Metro system in Luoyang, Henan, China

Luoyang Subway (洛阳地铁 (Luòyáng Dìtiě)) is a metro network serving urban and suburban districts of Luoyang. It is the second metro system in Henan Province, as well as the first metro system in a city that is not a provincial capital in central and western China.

==Lines==

| Line | Terminals (District) |  | Commencement | Length km | Stations |
|---|---|---|---|---|---|
| 1 | Hongshan (Xigong) | Yangwan (Luolong) | 28 March 2021 | 25.342 | 19 |
| 2 | Erqiao Road (Laocheng) | Balitang (Luolong) | 26 December 2021 | 18.216 | 15 |

Annual urban-rail passenger volume reported for Luoyang by CAMET. Values are passenger-trips in units of 10,000; reporting scope may include non-metro urban-rail modes and can vary by year.

Raw passenger-volume data

===Line 1===

Line 1 is an east-west line from Yangwan station to Hongshan station. It began construction in June 2017. It was opened on 28 March 2021. Line 1 is 25.3 km in length with 19 stations.

===Line 2===

Line 2 is a north–south line from Erqiao Road station to Balitang station.

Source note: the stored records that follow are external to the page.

(** Modelled from the spec: the decoder of section 4.1.  It reads the prefix
    of the first byte and returns the value with the number of bytes read; it
    fails (the MALFORMED error of section 7) when the buffer is shorter than
    the prefix implies. *)
Definition sdvl_decode (data : list Z) : option (Z * Z) :=
  match data with
  | [] => None
  | b0 :: rest =>
    if Z.shiftr b0 7 =? 0 then
      Some (Z.land b0 0x7f, 1)
    else if Z.shiftr b0 6 =? 2 then
      match rest with
      | b1 :: _ => Some (Z.lor (Z.shiftl (Z.land b0 0x3f) 8) b1, 2)
      | _ => None
      end
    else if Z.shiftr b0 5 =? 6 then
      match rest with
      | b1 :: b2 :: _ =>
        Some (Z.lor (Z.shiftl (Z.land b0 0x1f) 16) (Z.lor (Z.shiftl b1 8) b2), 3)
      | _ => None
      end
    else if Z.shiftr b0 5 =? 7 then
      match rest with
      | b1 :: b2 :: b3 :: _ =>
        Some (Z.lor (Z.shiftl (Z.land b0 0x1f) 24)
                (Z.lor (Z.shiftl b1 16) (Z.lor (Z.shiftl b2 8) b3)), 4)
      | _ => None
      end
    else None
  end.

End Sdvl.

(** ** cid.c *)

Module Cid.
Import Comp.

(** [unsigned char c_add_cid(int cid)]:
<<
    unsigned char ret_value = 0xe0;
    ret_value |= (cid & 0x0f);
    return ret_value;
>> *)
Definition c_add_cid (cid : Z) : Z :=
  let ret_value := 0xe0 in
  let ret_value := to_uchar (Z.lor ret_value (Z.land cid 0x0f)) in
  ret_value.

(** The memory [code_cid_values] writes to: the object [dest] points to (its
    real extent, whatever [dest_size] says) and the [int] that
    [first_position] points to, two separate objects. *)
Record mem : Type := {
  dest : list Z;
  first_position : Z
}.

(** Commands: a state monad over [mem] with failure.  [None] is undefined
    behaviour of the C program (an access outside the object). *)
Definition M (A : Type) : Type := mem -> option (A * mem).

#[export] Instance M_ret : MRet M := fun A (a : A) m => Some (a, m).

#[export] Instance M_bind : MBind M := fun A B (k : A -> M B) (c : M A) m =>
  match c m with
  | Some (a, m') => k a m'
  | None => None
  end.

(** [dest[i] = v] *)
Definition store_dest (i v : Z) : M unit := fun m =>
  if (0 <=? i) && (i <? Z.of_nat (List.length (dest m)))
  then Some (tt, {| dest := <[Z.to_nat i := v]> (dest m);
                    first_position := first_position m |})
  else None.

(** [*first_position = v] *)
Definition store_first_position (v : Z) : M unit := fun m =>
  Some (tt, {| dest := dest m; first_position := v |}).

(** [f(&dest[i], ...)]: a callee that receives a pointer into [dest] sees the
    buffer from offset [i] on and leaves the bytes before it alone. *)
Definition call_at_dest (i : Z) (f : list Z -> option (list Z)) : M unit := fun m =>
  if (0 <=? i) && (i <=? Z.of_nat (List.length (dest m)))
  then
    match f (drop (Z.to_nat i) (dest m)) with
    | Some d' => Some (tt, {| dest := take (Z.to_nat i) (dest m) ++ d';
                              first_position := first_position m |})
    | None => None
    end
  else None.

(** The result of a callee that touches no memory. *)
Definition call_pure {A : Type} (r : option A) : M A := fun m =>
  match r with
  | Some a => Some (a, m)
  | None => None
  end.

Section CodeCidValues.

(** The two functions of sdvl.c that [code_cid_values] calls; sdvl.c is not
    among the sources, so they are parameters here.
    [c_encodeSdvl buf value length] is the buffer [buf] (the object from the
    pointer argument on) after the call; its own result is dropped by the
    caller.  [c_bytesSdvl value length] is the [int] returned.  [None] is a
    call whose behaviour is not defined. *)
Variable c_encodeSdvl : list Z -> Z -> Z -> option (list Z).
Variable c_bytesSdvl : Z -> Z -> option Z.

(** [int code_cid_values(struct c_context *context, unsigned char *dest,
                         int dest_size, int *first_position)].
    The [rohc_debugf] traces only read [dest] and are left out. *)
Definition code_cid_values (context : c_context) (dest_size : Z) : M Z :=
  let counter := 0 in
  match cid_type (medium (compressor context)) with
  | SMALL_CID =>
    if cid context >? 0 then
      store_dest counter (c_add_cid (cid context)) ;;
      store_first_position 1 ;;
      let counter := 2 in
      mret counter
    else
      store_first_position 0 ;;
      let counter := 1 in
      mret counter
  | _ =>
    store_first_position 0 ;;
    let counter := counter + 1 in
    call_at_dest counter (fun d => c_encodeSdvl d (cid context) (-1)) ;;
    len ← call_pure (c_bytesSdvl (cid context) (-1)) ;
    let counter := counter + len in
    mret counter
  end.

End CodeCidValues.

(** [code_cid_values] linked with the SDVL functions. *)
Definition code_cid_values_sdvl : c_context -> Z -> M Z :=
  code_cid_values Sdvl.c_encodeSdvl Sdvl.c_bytesSdvl.

(** Sample inputs: a context of a channel of the given kind with the given
    CID, and a 6-byte packet buffer with a stale [*first_position]. *)
Definition example_context (ty : rohc_cid_type) (c : Z) : c_context :=
  {| cid := c; compressor := {| medium := {| cid_type := ty |} |} |}.

Definition example_mem : mem :=
  {| dest := [0x11; 0x22; 0x33; 0x44; 0x55; 0x66]; first_position := 77 |}.

End Cid.

(** * Properties *)

(** ** Bit operations as arithmetic *)

(** An "or" of a shifted value with a value below the shift is a sum. *)
Lemma lor_shiftl_low (hi lo k : Z) :
  0 <= k -> 0 <= lo < 2 ^ k -> Z.lor (Z.shiftl hi k) lo = hi * 2 ^ k + lo.
Proof.
  intros Hk Hlo.
  rewrite <- Z.shiftl_mul_pow2 by exact Hk.
  symmetry. apply Z.add_nocarry_lor.
  apply Z.bits_inj'. intros n Hn.
  rewrite Z.land_spec, Z.bits_0.
  destruct (Z.lt_ge_cases n k) as [Hlt | Hge].
  - rewrite Z.shiftl_spec_low by exact Hlt. reflexivity.
  - assert (Z.testbit lo n = false) as ->; [| apply andb_false_r].
    destruct (Z.eq_dec lo 0) as [-> | Hne]; [apply Z.bits_0 |].
    apply Z.bits_above_log2; [lia |].
    apply Z.log2_lt_pow2; [lia |].
    apply Z.lt_le_trans with (2 ^ k); [lia |].
    apply Z.pow_le_mono_r; lia.
Qed.

(** ** The add-CID octet *)

Section AddCid.
Import Cid.

Lemma land_0x0f (cid : Z) : Z.land cid 0x0f = cid mod 16.
Proof. exact (Z.land_ones cid 4 ltac:(lia)). Qed.

Lemma lor_0xe0_nibble (n : Z) : 0 <= n < 16 -> Z.lor 0xe0 n = 0xe0 + n.
Proof.
  intros Hn. change 0xe0 with (Z.shiftl 7 5) at 1.
  rewrite lor_shiftl_low by lia. reflexivity.
Qed.

(** The octet in closed form: [0xe0] plus the low nibble of the argument. *)
Lemma c_add_cid_eq (cid : Z) : c_add_cid cid = 0xe0 + cid mod 16.
Proof.
  unfold c_add_cid, to_uchar. rewrite land_0x0f.
  pose proof (Z.mod_pos_bound cid 16 ltac:(lia)) as Hm.
  rewrite lor_0xe0_nibble by exact Hm.
  apply Z.mod_small. lia.
Qed.

(** The conversion to [unsigned char] never wraps here. *)
Lemma c_add_cid_lor (cid : Z) : c_add_cid cid = Z.lor 0xe0 (Z.land cid 0x0f).
Proof.
  rewrite c_add_cid_eq, land_0x0f.
  rewrite lor_0xe0_nibble by (apply Z.mod_pos_bound; lia). reflexivity.
Qed.

Example c_add_cid_5 : c_add_cid 5 = 0xe5.
Proof. reflexivity. Qed.

Example c_add_cid_minus_1 : c_add_cid (-1) = 0xef.
Proof. reflexivity. Qed.

Example c_add_cid_21 : c_add_cid 21 = 0xe5.
Proof. reflexivity. Qed.
(** * OpenLeaf client: editing-session core

    A shallow embedding of the client-side state of the OpenLeaf editor
    (the zustand stores [editorStore] and [projectStore], the keyboard
    shortcut hook, the save handler of [MainLayout] and the comment
    highlight effect of [Editor]) together with the properties of the
    design document that concern them.

    Conventions.
    - JavaScript strings are [string]; [===] on strings is Leibniz
      equality, decided with [bool_decide].
    - [T | null] and [T | undefined] are [option T].
    - A plain object used as a dictionary ([Record<string, FileContent>],
      [localStorage]) is a [gmap string _] holding the object's own
      entries.  A lookup [o[k]] also finds what the object inherits from
      [Object.prototype]; for the buffers this changes the result of one
      function, [markFileSaved] on a path without a buffer, which
      [BufferObject] follows through the inherited names.
    - A zustand [set(fn)] call merges the partial state returned by [fn]
      into the store; it is written out as a record update.
    - Code that can throw returns a [Completion]; [try]/[catch] is
      [try_catch]. *)

From Stdlib Require Import ZArith Bool Ascii String.
From stdpp Require Import base option list strings gmap.

Local Open Scope string_scope.
Local Open Scope list_scope.

(** ** Exceptions *)

Inductive JsExn : Type :=
  | SyntaxError   (* JSON.parse on malformed text *)
  | RangeError    (* Text.line on an invalid line number, an empty mark *)
  | StorageError. (* localStorage access denied or quota exceeded *)

Inductive Completion (A : Type) : Type :=
  | Normal (a : A)
  | Throw (e : JsExn).
Arguments Normal {A} a.
Arguments Throw {A} e.

Definition cbind {A B} (c : Completion A) (k : A -> Completion B) : Completion B :=
  match c with
  | Normal a => k a
  | Throw e => Throw e
  end.

Definition try_catch {A} (body : Completion A) (handler : JsExn -> Completion A)
  : Completion A :=
  match body with
  | Normal a => Normal a
  | Throw e => handler e
  end.

#[global] Instance Completion_bind : MBind Completion :=
  fun A B k c => cbind c k.
#[global] Instance Completion_ret : MRet Completion := fun A a => Normal a.
#[global] Instance Completion_fmap : FMap Completion :=
  fun A B f c => cbind c (fun a => Normal (f a)).

(** Closed decidable goals (membership in a literal list and the like)
    are settled by evaluation. *)
Ltac decide_closed :=
  match goal with
  | |- ?P => apply (bool_decide_unpack P); vm_compute; exact I
  end.

Definition completes {A} (c : Completion A) : Prop := exists a, c = Normal a.

(** JavaScript truthiness of a string: every string but the empty one. *)
Definition truthy_str (s : string) : bool := negb (bool_decide (s = EmptyString)).

(** Truthiness of [string | null]. *)
Definition truthy_ostr (o : option string) : bool :=
  match o with
  | Some s => truthy_str s
  | None => false
  end.

(** Truthiness of an optional boolean field ([ctrl?: boolean]). *)
Definition truthy_obool (o : option bool) : bool := default false o.

(** ** editorStore *)

Module EditorStore.

Record CompileError := {
  file : string;
  line : option Z;
  message : string;
}.

Record FileContent := {
  content : string;
  originalContent : string;
  isDirty : bool;
}.

Record EditorState := {
  isCompiling : bool;
  isSaving : bool;
  pdfUrl : option string;
  compileErrors : list CompileError;
  compileWarnings : list CompileError;
  fileContents : gmap string FileContent;
}.

Definition initial : EditorState :=
  {| isCompiling := false; isSaving := false; pdfUrl := None;
     compileErrors := []; compileWarnings := []; fileContents := ∅ |}.
(** The example of the specification: with tokens [puella], [puellam],
    [rosa] and [puellam] a form of the lemma [puella], the search word
    [puella] is found at positions 1 and 2; the same after the text has been
    analyzed, when the lemma sets come from the cached analysis. *)
Example api_word_frequency_example :
  let request :=
    Some {| f_text := Some (lit "Puella puellam rosa");
            f_search_words := Some [lit "puella"] |} in
  let expected :=
    Ok (Status200
          {| total_words := 3;
             word_data := [ {| search_word := lit "puella";
                               lemmas := [lit "puella"];
                               positions := [1; 2]%nat;
                               count := 2 |} ] |}) in
  (api_word_frequency Double.site Double.digest request Double.s0).1 = expected
  /\ (api_word_frequency Double.site Double.digest request
        (api_analyze Double.site Double.lifo Double.digest
           (Some {| a_text := Some (lit "Puella puellam rosa") |}) Double.s0).2).1
     = expected.
Proof. split; vm_compute; reflexivity. Qed.

(** ** What an analysis leaves in the word cache *)

Section AnalysisCached.

Variable navigium : list str -> str -> str + soup.

(** A non-empty result of [lookup_word_all_meanings] is in the cache
    afterwards. *)
Lemma lookup_all_truthy_cached x w :
  value_truthy (lookup_word_all_meanings navigium x w).1 = true ->
  word_cache (lookup_word_all_meanings navigium x w).2 !! all_key x
  = Some (lookup_word_all_meanings navigium x w).1.
Proof.
  destruct (lookup_all_cases navigium x w)
    as [(v & Hv & ->)|[(page & _ & _ & ->)|(e & _ & _ & ->)]]; simpl.
  - done.
  - by rewrite lookup_insert_eq.
  - discriminate.
Qed.
(** A loop each of whose steps returns while an invariant holds returns. *)
Lemma res_fold_left_ok {A B} (f : A -> B -> res A) (I : A -> Prop) (l : list B) (a : A) :
  (forall x b, In x l -> I b -> exists b', f b x = Ok b' /\ I b') -> I a ->
  exists a', res_fold_left f l a = Ok a' /\ I a'.
Proof.
  revert a. induction l as [|x l IH]; intros a Hstep Ha; cbn [res_fold_left]; [eauto|].
  destruct (Hstep x a (or_introl eq_refl) Ha) as (a1 & E & Ha1). rewrite E. cbn [res_bind].
  apply IH; [intros y b Hy; apply Hstep; now right|exact Ha1].
Qed.

(** A loop whose steps have distinct keys, each step establishing its
    property and keeping those of steps of other keys: at the end every
    step's property holds. *)
Lemma res_fold_left_keyed {A B K} (f : A -> B -> res A) (key : B -> K) (P : B -> A -> Prop)
    (l : list B) (a a' : A) :
  (forall x b b', In x l -> f b x = Ok b' -> P x b') ->
  (forall x y b b', In x l -> In y l -> f b x = Ok b' -> key x <> key y -> P y b -> P y b') ->
  NoDup (map key l) -> res_fold_left f l a = Ok a' -> forall x, In x l -> P x a'.
Proof.
  intros Hest Hkeep. revert a. induction l as [|x l IH]; intros a Hnd; cbn [res_fold_left map] in *;
    [intros _ _ []|].
  apply NoDup_cons_iff in Hnd as [Hx Hnd].
  destruct (f a x) as [a1|e] eqn:E; cbn [res_bind]; [|discriminate]. intros Hf y [Hxy|Hy].
  - subst y. apply (res_fold_left_invariant f (P x) l a1 a');
      [|exact (Hest x a a1 (or_introl eq_refl) E)|exact Hf].
    intros z b b' Hz Ez. apply (Hkeep z x b b' (or_intror Hz) (or_introl eq_refl) Ez).
    intros Hk. apply Hx. rewrite <- Hk. now apply in_map.
  - refine (IH _ _ a1 Hnd Hf y Hy).
    + intros z b b' Hz. exact (Hest z b b' (or_intror Hz)).
    + intros z w b b' Hz Hw. exact (Hkeep z w b b' (or_intror Hz) (or_intror Hw)).
Qed.

(** Every step of a loop that returned returned, from a state of any
    invariant of the loop. *)
Lemma res_fold_left_step_ok {A B} (f : A -> B -> res A) (I : A -> Prop) (l : list B) (a a' : A) :
  (forall x b b', In x l -> f b x = Ok b' -> I b -> I b') -> I a -> res_fold_left f l a = Ok a' ->
  forall x, In x l -> exists b b', I b /\ f b x = Ok b'.
Proof.
  intros Hstep. revert a. induction l as [|y l IH]; intros a Ha Hf x Hx; [destruct Hx|].
  cbn [res_fold_left] in Hf. destruct (f a y) as [a1|e] eqn:E; cbn [res_bind] in Hf; [|discriminate].
  destruct Hx as [<-|Hx]; [eauto|].
  apply (IH (fun z b b' Hz => Hstep z b b' (or_intror Hz)) a1); [|exact Hf|exact Hx].
  exact (Hstep y a a1 (or_introl eq_refl) E Ha).
Qed.

(** Loops with pointwise equal steps are equal. *)
Lemma res_fold_left_ext {A B} (f g : A -> B -> res A) (l : list B) (a : A) :
  (forall b x, f b x = g b x) -> res_fold_left f l a = res_fold_left g l a.
Proof.
  intros Hfg. revert a. induction l as [|x l IH]; intros a; cbn [res_fold_left]; [reflexivity|].
  rewrite Hfg. destruct (g a x); cbn [res_bind]; [apply IH|reflexivity].
Qed.

(** A loop whose steps either return, keeping an invariant, or raise [e],
    and one of whose steps raises [e] from every state of the invariant,
    raises [e]. *)
Lemma res_fold_left_err {A B} (f : A -> B -> res A) (I : A -> Prop) (l : list B) (a : A) (x0 : B) (e : exn) :
  (forall x b, In x l -> I b -> (exists b', f b x = Ok b' /\ I b') \/ f b x = Err e) ->
  (forall b, I b -> f b x0 = Err e) -> In x0 l -> I a -> res_fold_left f l a = Err e.
Proof.
  intros Hstep Hx0. revert a. induction l as [|x l IH]; intros a Hin Ha; [destruct Hin|].
  cbn [res_fold_left]. destruct Hin as [<-|Hin].
  - now rewrite (Hx0 a Ha).
  - destruct (Hstep x a (or_introl eq_refl) Ha) as [(b' & -> & Hb')| ->]; cbn [res_bind]; [|reflexivity].
    apply IH; [intros y b Hy; apply Hstep; now right|exact Hin|exact Hb'].
Qed.

Lemma res_bind_Ok_inv {A B} (m : res A) (k : A -> res B) (b : B) :
  res_bind m k = Ok b -> exists a, m = Ok a /\ k a = Ok b.
Proof. destruct m as [a|e]; simpl; [eauto|discriminate]. Qed.

(** A bind never returns when its continuation never does. *)
Lemma is_ok_bind {A B} (m : res A) (k : A -> res B) :
  (forall a, m = Ok a -> is_ok (k a) = false) -> is_ok (res_bind m k) = false.
Proof. destruct m as [a|e]; simpl; auto. Qed.

(** Binds on the primitive methods of [st]. *)
Lemma st_bind_lift {S A B} (r : res A) (k : A -> st S B) (s : S) :
  st_bind (st_lift r) k s = match r with Ok a => k a s | Err e => (s, Err e) end.
Proof. now destruct r. Qed.

Lemma st_bind_get {S B} (k : S -> st S B) (s : S) : st_bind st_get k s = k s s.
Proof. reflexivity. Qed.

Lemma st_bind_put {S B} (s' : S) (k : unit -> st S B) (s : S) :
  st_bind (st_put s') k s = k tt s'.
Proof. reflexivity. Qed.

#[export] Hint Rewrite @st_bind_lift @st_bind_get @st_bind_put : nemo_rw.

(** A step that returns lets the continuation run from its new state. *)
Lemma st_bind_ok {S A B} (m : st S A) (k : A -> st S B) (s s' : S) (a : A) :
  m s = (s', Ok a) -> st_bind m k s = k a s'.
Proof. intros H. unfold st_bind. now rewrite H. Qed.

(** A bind that returns: its first method returned. *)
Lemma st_bind_Ok_inv {S A B} (m : st S A) (k : A -> st S B) (s s' : S) (b : B) :
  st_bind m k s = (s', Ok b) -> exists s1 a, m s = (s1, Ok a) /\ k a s1 = (s', Ok b).
Proof. unfold st_bind. destruct (m s) as [s1 [a|e]]; [eauto|discriminate]. Qed.
(** Truth value of an optional sequence ([None] or empty is false). *)
Definition seq_truthy (s : option pyseq) : bool :=
  match s with Some q => negb (Nat.eqb (length (pyseq_elems q)) 0) | None => false end.

(** Truth value of the optional ring-buffer size ([None] and [0] are false). *)
Definition int_truthy (z : option Z) : bool :=
  match z with Some v => negb (v =? 0) | None => false end.

Section Wrapper.

Context {F : Type} (F0 : F).
(** [F] is one time step of a tensor (all batch and feature entries);
    [F0] is that step filled with zeros. *)
Context {R O : Type}.
(** [R] stands for [inputs[1:]], passed through unchanged; [O] is the
    wrapped layer's output. *)

Record tensor := mkTensor {
  t_batch : Z;
  t_frames : list F;
  t_feat : list Z
}.

Definition t_shape (x : tensor) : list Z :=
  t_batch x :: Z.of_nat (length (t_frames x)) :: t_feat x.

(** [torch.zeros( *shape)]; a shape of rank below two has no time axis. *)
Definition torch_zeros (shape : list Z) : tensor :=
  match shape with
  | b :: t :: feat => mkTensor b (repeat F0 (Z.to_nat t)) feat
  | [b] => mkTensor b [] []
  | [] => mkTensor 1 [] []
  end.

Definition list_Z_eqb (a b : list Z) : bool :=
  if list_eq_dec Z.eq_dec a b then true else false.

It began construction in December 2017. It connects both Luoyang railway station and Luoyang Longmen railway station. The first phase of Line 2 is 18.216 km in length with 15 stations. The line opened on 26 December 2021.

==History==
The first phase of the system, including Line 1 and the first phase of Line 2, was approved by the National Development and Reform Commission in August 2016.

Construction of Line 1 started on 28 June 2017, and Line 2 on 26 December 2017.